**Work instructions**:
Write out the records below once more, exactly as they stand.

**Stored data**:
——————

(** Page 2 of 5, no patients on it. *)
Definition secondPage : Api.ServerPagination :=
  {| Api.page := 2; Api.totalPages := 5; Api.total := 42; Api.limit := 10 |}.

Definition secondPageResponse : Api.PatientsResponse :=
  {| Api.patients := Some []; Api.pagination := Some secondPage;
     Api.pageReadError := undefinedPage |}.

Definition pageTwoOfFive : Api.server unit :=
  Api.inOrder (fun R c w =>
    match c in Api.call R return Api.settled R * unit with
    | Api.getPatients _ _ _ => (Api.Resolved secondPageResponse, w)
    | _ => (Api.Rejected networkError, w)
    end).

Definition alice : Patient :=
  {| p_id := "patient-001"; p_patientId := "P-2024-001"; p_name := "Alice Example";
     p_dateOfBirth := "1985-03-15"; p_gender := "Female";
     p_email := "alice@example.org"; p_phone := "555-0100";
     p_address := "1 Main Street";
     p_walletAddress := "0x742d35Cc6634C0532925a3b844Bc9e7595f0bEb";
     p_createdAt := "2024-01-15T10:30:00Z" |}.

Definition labReport : MedicalRecord :=
  {| r_id := "rec-1"; r_type := "Lab Report"; r_title := "Blood panel";
     r_date := "2024-02-01T09:00:00Z"; r_description := "Routine blood panel";
     r_doctor := "Dr. Example"; r_hospital := "General Hospital";
     r_status := "verified"; r_blockchainHash := "0xabc" |}.
(** * zolang: the scanner and the file-set serializer

    A shallow embedding of [scanner/scanner.go] and of the file-set
    serializer of package [token], with the properties the specification
    states about them.

    Go's [int] and [rune] are modelled as [Z].  Offsets never exceed the
    length of a byte slice and the error count never exceeds the number of
    decoding steps, so none of the [int] arithmetic below can wrap; the one
    place where the source computes in [uint32] ([scanEscape]) has its
    wrap-around written out.  Byte slices are [list byte]; Go strings that
    are slices of the source are [list byte] too, and messages are
    [string]. *)

From Stdlib Require Import ZArith List String Ascii Bool Lia.
From Stdlib.Strings Require Import Byte.
Import ListNotations.
Local Open Scope Z_scope.

(** ** Bytes and runes *)

Definition b2z (b : byte) : Z := Z.of_N (Byte.to_N b).

Definition len {A : Type} (l : list A) : Z := Z.of_nat (List.length l).

(** [p[lo:hi]] on a slice. *)
Definition slice {A : Type} (l : list A) (lo hi : Z) : list A :=
  firstn (Z.to_nat hi - Z.to_nat lo) (skipn (Z.to_nat lo) l).

(** [p[lo:]] on a slice. *)
Definition slice_from {A : Type} (l : list A) (lo : Z) : list A :=
  skipn (Z.to_nat lo) l.

Definition bytes (s : string) : list byte := list_byte_of_string s.

Fixpoint bytes_eqb (a b : list byte) : bool :=
  match a, b with
  | [], [] => true
  | x :: a', y :: b' => Byte.eqb x y && bytes_eqb a' b'
  | _, _ => false
  end.

(** ** Package unicode/utf8 (Go standard library) *)

Module utf8.

Definition RuneSelf : Z := 0x80.
Definition RuneError : Z := 0xFFFD.
Definition MaxRune : Z := 0x10FFFF.

(** [utf8.DecodeRune].  The library reads the size of the sequence and
    the range accepted for its second byte from the tables [first] and
    [acceptRanges]; the ranges below are those tables' contents. *)
Definition DecodeRune (p : list byte) : Z * Z :=
  match p with
  | [] => (RuneError, 0)
  | c0 :: p1 =>
    let p0 := b2z c0 in
    if p0 <? 0x80 then (p0, 1)                               (* first[p0] = as *)
    else if (p0 <? 0xC2) || (0xF4 <? p0) then (RuneError, 1)  (* first[p0] = xx *)
    else
      let sz := if p0 <? 0xE0 then 2 else if p0 <? 0xF0 then 3 else 4 in
      let lo := if p0 =? 0xE0 then 0xA0 else if p0 =? 0xF0 then 0x90 else 0x80 in
      let hi := if p0 =? 0xED then 0x9F else if p0 =? 0xF4 then 0x8F else 0xBF in
      if len p <? sz then (RuneError, 1)
      else
        match p1 with
        | [] => (RuneError, 1)
        | c1 :: p2 =>
          let b1 := b2z c1 in
          if (b1 <? lo) || (hi <? b1) then (RuneError, 1)
          else if sz <=? 2 then
            (Z.lor (Z.shiftl (Z.land p0 0x1F) 6) (Z.land b1 0x3F), 2)
          else
            match p2 with
            | [] => (RuneError, 1)
            | c2 :: p3 =>
              let b2 := b2z c2 in
              if (b2 <? 0x80) || (0xBF <? b2) then (RuneError, 1)
              else if sz <=? 3 then
                (Z.lor (Z.lor (Z.shiftl (Z.land p0 0x0F) 12)
                              (Z.shiftl (Z.land b1 0x3F) 6))
                       (Z.land b2 0x3F), 3)
              else
                match p3 with
                | [] => (RuneError, 1)
                | c3 :: _ =>
                  let b3 := b2z c3 in
                  if (b3 <? 0x80) || (0xBF <? b3) then (RuneError, 1)
                  else
                    (Z.lor (Z.lor (Z.lor (Z.shiftl (Z.land p0 0x07) 18)
                                         (Z.shiftl (Z.land b1 0x3F) 12))
                                  (Z.shiftl (Z.land b2 0x3F) 6))
                           (Z.land b3 0x3F), 4)
                end
            end
        end
  end.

——————

**Answer to the exercise**:
(** Page 2 of 5, no patients on it. *)
Definition secondPage : Api.ServerPagination :=
  {| Api.page := 2; Api.totalPages := 5; Api.total := 42; Api.limit := 10 |}.

Definition secondPageResponse : Api.PatientsResponse :=
  {| Api.patients := Some []; Api.pagination := Some secondPage;
     Api.pageReadError := undefinedPage |}.

Definition pageTwoOfFive : Api.server unit :=
  Api.inOrder (fun R c w =>
    match c in Api.call R return Api.settled R * unit with
    | Api.getPatients _ _ _ => (Api.Resolved secondPageResponse, w)
    | _ => (Api.Rejected networkError, w)
    end).

Definition alice : Patient :=
  {| p_id := "patient-001"; p_patientId := "P-2024-001"; p_name := "Alice Example";
     p_dateOfBirth := "1985-03-15"; p_gender := "Female";
     p_email := "alice@example.org"; p_phone := "555-0100";
     p_address := "1 Main Street";
     p_walletAddress := "0x742d35Cc6634C0532925a3b844Bc9e7595f0bEb";
     p_createdAt := "2024-01-15T10:30:00Z" |}.

Definition labReport : MedicalRecord :=
  {| r_id := "rec-1"; r_type := "Lab Report"; r_title := "Blood panel";
     r_date := "2024-02-01T09:00:00Z"; r_description := "Routine blood panel";
     r_doctor := "Dr. Example"; r_hospital := "General Hospital";
     r_status := "verified"; r_blockchainHash := "0xabc" |}.
(** * zolang: the scanner and the file-set serializer

    A shallow embedding of [scanner/scanner.go] and of the file-set
    serializer of package [token], with the properties the specification
    states about them.

    Go's [int] and [rune] are modelled as [Z].  Offsets never exceed the
    length of a byte slice and the error count never exceeds the number of
    decoding steps, so none of the [int] arithmetic below can wrap; the one
    place where the source computes in [uint32] ([scanEscape]) has its
    wrap-around written out.  Byte slices are [list byte]; Go strings that
    are slices of the source are [list byte] too, and messages are
    [string]. *)

From Stdlib Require Import ZArith List String Ascii Bool Lia.
From Stdlib.Strings Require Import Byte.
Import ListNotations.
Local Open Scope Z_scope.

(** ** Bytes and runes *)

Definition b2z (b : byte) : Z := Z.of_N (Byte.to_N b).

Definition len {A : Type} (l : list A) : Z := Z.of_nat (List.length l).

(** [p[lo:hi]] on a slice. *)
Definition slice {A : Type} (l : list A) (lo hi : Z) : list A :=
  firstn (Z.to_nat hi - Z.to_nat lo) (skipn (Z.to_nat lo) l).

(** [p[lo:]] on a slice. *)
Definition slice_from {A : Type} (l : list A) (lo : Z) : list A :=
  skipn (Z.to_nat lo) l.

Definition bytes (s : string) : list byte := list_byte_of_string s.

Fixpoint bytes_eqb (a b : list byte) : bool :=
  match a, b with
  | [], [] => true
  | x :: a', y :: b' => Byte.eqb x y && bytes_eqb a' b'
  | _, _ => false
  end.

(** ** Package unicode/utf8 (Go standard library) *)

Module utf8.

Definition RuneSelf : Z := 0x80.
Definition RuneError : Z := 0xFFFD.
Definition MaxRune : Z := 0x10FFFF.

(** [utf8.DecodeRune].  The library reads the size of the sequence and
    the range accepted for its second byte from the tables [first] and
    [acceptRanges]; the ranges below are those tables' contents. *)
Definition DecodeRune (p : list byte) : Z * Z :=
  match p with
  | [] => (RuneError, 0)
  | c0 :: p1 =>
    let p0 := b2z c0 in
    if p0 <? 0x80 then (p0, 1)                               (* first[p0] = as *)
    else if (p0 <? 0xC2) || (0xF4 <? p0) then (RuneError, 1)  (* first[p0] = xx *)
    else
      let sz := if p0 <? 0xE0 then 2 else if p0 <? 0xF0 then 3 else 4 in
      let lo := if p0 =? 0xE0 then 0xA0 else if p0 =? 0xF0 then 0x90 else 0x80 in
      let hi := if p0 =? 0xED then 0x9F else if p0 =? 0xF4 then 0x8F else 0xBF in
      if len p <? sz then (RuneError, 1)
      else
        match p1 with
        | [] => (RuneError, 1)
        | c1 :: p2 =>
          let b1 := b2z c1 in
          if (b1 <? lo) || (hi <? b1) then (RuneError, 1)
          else if sz <=? 2 then
            (Z.lor (Z.shiftl (Z.land p0 0x1F) 6) (Z.land b1 0x3F), 2)
          else
            match p2 with
            | [] => (RuneError, 1)
            | c2 :: p3 =>
              let b2 := b2z c2 in
              if (b2 <? 0x80) || (0xBF <? b2) then (RuneError, 1)
              else if sz <=? 3 then
                (Z.lor (Z.lor (Z.shiftl (Z.land p0 0x0F) 12)
                              (Z.shiftl (Z.land b1 0x3F) 6))
                       (Z.land b2 0x3F), 3)
              else
                match p3 with
                | [] => (RuneError, 1)
                | c3 :: _ =>
                  let b3 := b2z c3 in
                  if (b3 <? 0x80) || (0xBF <? b3) then (RuneError, 1)
                  else
                    (Z.lor (Z.lor (Z.lor (Z.shiftl (Z.land p0 0x07) 18)
                                         (Z.shiftl (Z.land b1 0x3F) 12))
                                  (Z.shiftl (Z.land b2 0x3F) 6))
                           (Z.land b3 0x3F), 4)
                end
            end
        end
  end.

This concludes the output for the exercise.